So, what does all this have to do with health and food? Well, let’s return to markting. We have seen that you can make money selling something people need. But there is a second way to make money by selling to people. That way is to sell them something they *want*. The way to get rich doing this is to inflame their wants, so you can yank their chain. That way you get to charge a lot more for the exact same thing. A good example here is fashion. A Coach handbag may retail for $300, and to some women it is a sign to other women of “having arrived.” But in terms of function, in an engineering sense, it does no more than a $15.00 handbag from Target. An even more extreme example is automobiles. “Lexus—the relentless pursuit of perfection.” So you shell out upwards of $30,000 for what is for all practical purposes a Toyota Camry with slightly different sheet metal and trim. Sociologists used to call this “conspicuous consumption.” Today the MBA’s rule the roost and call it “smart business.” (See for example this link; or google the term “mass luxury.”)

Now here’s the way it all ties together. Successful businesses grow by supplying something people need. If they are good at it, they grow. Really successfully businesses can grow *huge*. But once a business reaches a certain size, they discover one of two things. Either they say, “Everyone else is competing with us, we need to compete on price—and we need to make it up on volume” or they say “Why are we wasting money on low volume, we need to move upscale so we can charge more.” Either way, the focus moves away from just “meeting people’s needs” and towards “making more and more money.” Adam Smith’s hidden hand of the market has led to “Hidden Valley Ranch”. (Check out their website. They started small, but they are now a household name.) If the process of moving upscale goes on long enough, then the customer’s actual needs and wants do more than just get left behind—they become an actual hindrance. Why take the time to understand the customer when it’s easier and more profitable to just railroad them?
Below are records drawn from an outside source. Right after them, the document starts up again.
(** ** The syntactic grammar: values, arrays, objects *)

Fixpoint parse_value (fuel : nat) (s : jsstring) : presult json :=
  match fuel with
  | O => POutOfFuel
  | S fuel' =>
      match skip_ws s with
      | [] => PSyntaxError
      | c :: r =>
          if (c =? 123)%N then                         (* { *)
            match skip_ws r with
            | c2 :: r2 =>
                if (c2 =? 125)%N then POk (JObj []) r2
                else parse_members fuel' [] (c2 :: r2)
            | [] => PSyntaxError
            end
          else if (c =? 91)%N then                     (* [ *)
            match skip_ws r with
            | c2 :: r2 =>
                if (c2 =? 93)%N then POk (JArr []) r2
                else parse_elements fuel' [] (c2 :: r2)
            | [] => PSyntaxError
            end
          else if (c =? DQUOTE)%N then
            match parse_string r with
            | POk x r' => POk (JStr x) r'
            | PSyntaxError => PSyntaxError
            | POutOfFuel => POutOfFuel
            end
          else if (c =? 116)%N then expect (str "true") (JBool true) (c :: r)
          else if (c =? 102)%N then expect (str "false") (JBool false) (c :: r)
          else if (c =? 110)%N then expect (str "null") JNull (c :: r)
          else
            match parse_number (c :: r) with
            | POk (m, e) r' => POk (JNum m e) r'
            | PSyntaxError => PSyntaxError
            | POutOfFuel => POutOfFuel
            end
      end
  end

(** the elements of an array, from the first element on *)
with parse_elements (fuel : nat) (acc : list json) (s : jsstring)
  : presult json :=
  match fuel with
  | O => POutOfFuel
  | S fuel' =>
      match parse_value fuel' s with
      | POk v r =>
          match skip_ws r with
          | c :: r' =>
              if (c =? 44)%N then parse_elements fuel' (acc ++ [v]) r'
              else if (c =? 93)%N then POk (JArr (acc ++ [v])) r'
              else PSyntaxError
          | [] => PSyntaxError
          end
      | other => other
      end
  end

(** the members of an object, from the first key on (white space
    before the key already skipped) *)
with parse_members (fuel : nat) (acc : list (jsstring * json)) (s : jsstring)
  : presult json :=
  match fuel with
  | O => POutOfFuel
  | S fuel' =>
      match s with
      | q :: r =>
          if (q =? DQUOTE)%N then
            match parse_string r with
            | POk k r1 =>
                match skip_ws r1 with
                | colon :: r2 =>
                    if (colon =? 58)%N then
                      match parse_value fuel' r2 with
                      | POk v r3 =>
                          match skip_ws r3 with
                          | c :: r4 =>
                              if (c =? 44)%N then
                                parse_members fuel' (set_member k v acc) (skip_ws r4)
                              else if (c =? 125)%N then
                                POk (JObj (set_member k v acc)) r4
                              else PSyntaxError
                          | [] => PSyntaxError
                          end
                      | other => other
                      end
                    else PSyntaxError
                | [] => PSyntaxError
                end
            | PSyntaxError => PSyntaxError
            | POutOfFuel => POutOfFuel
            end
          else PSyntaxError
      | [] => PSyntaxError
      end
  end.
(** X11: when the current index is beyond the end of the array of
    records that [fetchArtworksAndCache] returns, [getImageUrl] rejects with
    a TypeError (it reads [image_id] of [undefined]). *)
Theorem getImageUrl_out_of_range p items :
  fst (fetchArtworksAndCache (browser p)) = Normal (JArray items) →
  items ≠ [] →
  (length items ≤ currentIndex p)%nat →
  fst (getImageUrl p) = Failed (Thrown TypeError).
Proof.
  intros Hdata Hne Hrange. rewrite getImageUrl_run.
  destruct (fetchArtworksAndCache (browser p)) as [c w]. cbn in Hdata. subst c.
  rewrite has_elements_array.
  rewrite bool_decide_eq_true_2 by (destruct items; [done|cbn; lia]).
  cbn [element]. by rewrite lookup_ge_None_2.
Qed.

(** The [catch] clause of the fetch writes to the element
    [artworks-list] and to no other. *)
Lemma catch_document e w id :
  id ≠ "artworks-list" →
  document (snd (fetchArtworksAndCache_catch e w)) !! id = document w !! id.
Proof.
  intros Hid. rewrite catch_run. cbn zeta.
  destruct (document w !! "artworks-list"); world_simpl; [|done].
  by rewrite lookup_insert_ne.
Qed.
And so it has happened with the food industry. The focus was originally on getting people more food, healthier food, a greater variety, than they could provide for themselves. After the essentials were taken care of, the question was how to reduce unit cost of production. Once that was done, the issue became “how do we drive sales, in order to create a mass market, so that we can SELL the large quantities of food we can now produce?” And for all the rest—hydrogenated oils, margarines, potato chips—they are not sold because they are a need, as the original mega-farm products were. They were created because they had properties the mass marketers wanted: cheap to produce, long shelf life, they encourage repeat business (“bet you can’t eat just one”): and because they generate a large profit. This is the entrepreneurial genius of America, run amok. It is not a victim of its own success—-but its customers are, as the state of America's waistlines can attest.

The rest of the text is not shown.